§ Source records:
........

(** Does the word of the operation stand for a pattern? *)
Definition pattern_operation (op : ParameterOperation) (pattern : bool) : bool :=
  match op with RemovePrefix _ _ | RemoveSuffix _ _ | ChangeCase _ _ _ => true | _ => pattern end.
Definition spelling (op : ParameterOperation) : bytes :=
  match op with
  | Value | Length_ => []
  | DefaultIfUnset _ => B "-" | DefaultIfUnsetOrEmpty _ => B ":-" | AlternateIfSet _ => B "+"
  | AlternateIfSetAndNotEmpty _ => B ":+" | AssignIfUnsetOrEmpty _ => B ":=" | ErrorIfUnsetOrEmpty _ => B ":?"
  | RemovePrefix _ longest => if longest then B "##" else B "#"
  | RemoveSuffix _ longest => if longest then B "%%" else B "%"
  | ChangeCase _ Upper all => if all then B "^^" else B "^"
  | ChangeCase _ Lower all => if all then B ",," else B ","
  end.

(** The reference with the word already printed. *)
Definition print_reference (name : bytes) (op : ParameterOperation) (word : bytes) : bytes :=
  match op with
  | Value => if existsb (bytes_eqb name) [[c_DOLLAR]; [c_QM]; [c_DASH]] then c_DOLLAR :: name
             else c_DOLLAR :: c_LBRACE :: name ++ [c_RBRACE]
  | Length_ => c_DOLLAR :: c_LBRACE :: c_HASH :: name ++ [c_RBRACE]
  | _ => c_DOLLAR :: c_LBRACE :: name ++ spelling op ++ word ++ [c_RBRACE]
  end.

(** An expression in the ordinary syntax, without quotes. *)
Fixpoint print_expression (pattern : bool) (e : ShellExpression) {struct e} : bytes :=
  match e with MkShellExpression ps => flat_map (print_part pattern) ps end
with print_part (pattern : bool) (p : ShellPart) {struct p} : bytes :=
  match p with
  | Literal t => print_text pattern t
  | Variable_ name op => print_reference name op (print_operation pattern op)
  | Command c => c_BACKQUOTE :: c ++ [c_BACKQUOTE]
  | RegexQuotedVariable _ | PatternQuote _ => []
  end
with print_operation (pattern : bool) (op : ParameterOperation) {struct op} : bytes :=
  match op with
  | Value | Length_ => []
  | DefaultIfUnset w | DefaultIfUnsetOrEmpty w | AlternateIfSet w | AlternateIfSetAndNotEmpty w
  | AssignIfUnsetOrEmpty w | ErrorIfUnsetOrEmpty w => print_expression pattern w
  | RemovePrefix p _ | RemoveSuffix p _ | ChangeCase p _ _ => print_expression true p
  end.

(** What that syntax can say: text that is UTF-8, patterns and commands with
    their escapes, and no quoted parts. *)
Fixpoint printable (pattern : bool) (e : ShellExpression) {struct e} : bool :=
  match e with MkShellExpression ps => forallb (printable_part pattern) ps end
with printable_part (pattern : bool) (p : ShellPart) {struct p} : bool :=
  match p with
  | Literal t => valid_utf8 t && (negb pattern || pattern_text t)
  | Variable_ _ op => printable_operation pattern op
  | Command c => command_ok c
  | RegexQuotedVariable _ | PatternQuote _ => false
  end
with printable_operation (pattern : bool) (op : ParameterOperation) {struct op} : bool :=
  match op with
  | Value | Length_ => true
  | DefaultIfUnset w | DefaultIfUnsetOrEmpty w | AlternateIfSet w | AlternateIfSetAndNotEmpty w
  | AssignIfUnsetOrEmpty w | ErrorIfUnsetOrEmpty w => printable pattern w
  | RemovePrefix p _ | RemoveSuffix p _ | ChangeCase p _ _ => printable true p
  end.

Example print_sample :
  let e := MkShellExpression [Literal (B "a }"); Variable_ (B "X") (RemovePrefix (MkShellExpression [Literal (B "*\*b"); Variable_ (B "12") Value]) true); Command (B "date \`x")] in
  printable false e = true /\ parse_top 1 (Ordinary true) false (print_expression false e) = Ok (e, []).
Proof. vm_compute. done. Qed.

(** * Reading back *)

Section reading.
Context {T : Target} (line : nat) (allow_commands : bool).
#[local] Abbreviation syntax := (Ordinary allow_commands).

Lemma wild_special x : is_wild x || (x =? c_BSLASH) = existsb (bytes_eqb [x]) [[c_STAR]; [c_QM]; [c_LBRACK]; [c_BSLASH]].
Proof.
  unfold is_wild. cbn [existsb]. unfold bytes_eqb. rewrite orb_false_r, <-!orb_assoc.
  repeat (f_equal; [apply eq_true_iff_eq; rewrite Z.eqb_eq, bool_decide_eq_true; split; congruence|]).
  apply eq_true_iff_eq; rewrite Z.eqb_eq, bool_decide_eq_true; split; congruence.
Qed.

Lemma valid_utf8_cons l : l <> [] -> valid_utf8 l = true -> exists c r, next_char l = Some (c, r) /\ valid_utf8 r = true.
Proof.
  unfold valid_utf8. rewrite !bool_decide_eq_true. intros Hl [cs Hcs]. rewrite utf8_chars_unfold in Hcs by done.
  apply bind_Some in Hcs as ([c r] & Hc & (cr & Hr & _)%fmap_Some). exists c, r. split; [done|]. rewrite bool_decide_eq_true. by exists cr.
Qed.

Lemma print_text_cont pattern tl r :
  Forall (fun b => cont_byte b = true) tl -> print_text pattern (tl ++ r) = tl ++ print_text pattern r.
Proof.
  induction 1 as [|b tl Hb _ IH]; [done|]. cbn [print_text app].
  assert ((b =? c_BSLASH) = false /\ is_wild b = false) as [-> ->].
  { unfold cont_byte in Hb. apply between_true in Hb. unfold is_wild. split; lia. }
  rewrite !andb_false_r. unfold escape_byte. by rewrite Hb, IH.
Qed.
Lemma pattern_text_cont tl r : Forall (fun b => cont_byte b = true) tl -> pattern_text (tl ++ r) = pattern_text r.
Proof.
  induction 1 as [|b tl Hb _ IH]; [done|]. cbn [pattern_text app].
  assert ((b =? c_BSLASH) = false) as ->; [|done]. unfold cont_byte in Hb. apply between_true in Hb. lia.
Qed.

Lemma split_char_app b0 tl r :
  (forall r', exists c, next_char ((b0 :: tl) ++ r') = Some (c, r')) -> split_char ((b0 :: tl) ++ r) = Some (b0 :: tl, r).
Proof.
  intros H. unfold split_char. destruct (H r) as [c ->]. rewrite length_app.
  replace (length (b0 :: tl) + length r - length r)%nat with (length (b0 :: tl)) by lia. by rewrite take_app_length.
Qed.

Section scan.
Context (stop_at_brace pattern : bool) (levels : nat).
Context (parse_nested : QuoteMode -> bool -> bytes -> result ExpansionError (ShellExpression * bytes)).
#[local] Abbreviation scan := (scan_step line syntax parse_nested stop_at_brace false Unquoted pattern).

(** Unquoted states, and the turns of the scanner between them. *)
Definition st (parts : list ShellPart) (literal : bytes) (started : bool) (rest : bytes) : ScanState :=
  {| ss_parts := parts; ss_literal := literal; ss_quote := Unquoted; ss_started := started; ss_rest := rest |}.
Definition turn (s s' : ScanState) : Prop := scan s = Ok (Some s').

........

§ Task goal: Set down, from the entries above, exactly the lines from the one with "(** An expression" up to and including the one with "let e := MkShellExpression", and no other lines.

§ Exercise response:
(** An expression in the ordinary syntax, without quotes. *)
Fixpoint print_expression (pattern : bool) (e : ShellExpression) {struct e} : bytes :=
  match e with MkShellExpression ps => flat_map (print_part pattern) ps end
with print_part (pattern : bool) (p : ShellPart) {struct p} : bytes :=
  match p with
  | Literal t => print_text pattern t
  | Variable_ name op => print_reference name op (print_operation pattern op)
  | Command c => c_BACKQUOTE :: c ++ [c_BACKQUOTE]
  | RegexQuotedVariable _ | PatternQuote _ => []
  end
with print_operation (pattern : bool) (op : ParameterOperation) {struct op} : bytes :=
  match op with
  | Value | Length_ => []
  | DefaultIfUnset w | DefaultIfUnsetOrEmpty w | AlternateIfSet w | AlternateIfSetAndNotEmpty w
  | AssignIfUnsetOrEmpty w | ErrorIfUnsetOrEmpty w => print_expression pattern w
  | RemovePrefix p _ | RemoveSuffix p _ | ChangeCase p _ _ => print_expression true p
  end.

(** What that syntax can say: text that is UTF-8, patterns and commands with
    their escapes, and no quoted parts. *)
Fixpoint printable (pattern : bool) (e : ShellExpression) {struct e} : bool :=
  match e with MkShellExpression ps => forallb (printable_part pattern) ps end
with printable_part (pattern : bool) (p : ShellPart) {struct p} : bool :=
  match p with
  | Literal t => valid_utf8 t && (negb pattern || pattern_text t)
  | Variable_ _ op => printable_operation pattern op
  | Command c => command_ok c
  | RegexQuotedVariable _ | PatternQuote _ => false
  end
with printable_operation (pattern : bool) (op : ParameterOperation) {struct op} : bool :=
  match op with
  | Value | Length_ => true
  | DefaultIfUnset w | DefaultIfUnsetOrEmpty w | AlternateIfSet w | AlternateIfSetAndNotEmpty w
  | AssignIfUnsetOrEmpty w | ErrorIfUnsetOrEmpty w => printable pattern w
  | RemovePrefix p _ | RemoveSuffix p _ | ChangeCase p _ _ => printable true p
  end.

Example print_sample :
  let e := MkShellExpression [Literal (B "a }"); Variable_ (B "X") (RemovePrefix (MkShellExpression [Literal (B "*\*b"); Variable_ (B "12") Value]) true); Command (B "date \`x")] in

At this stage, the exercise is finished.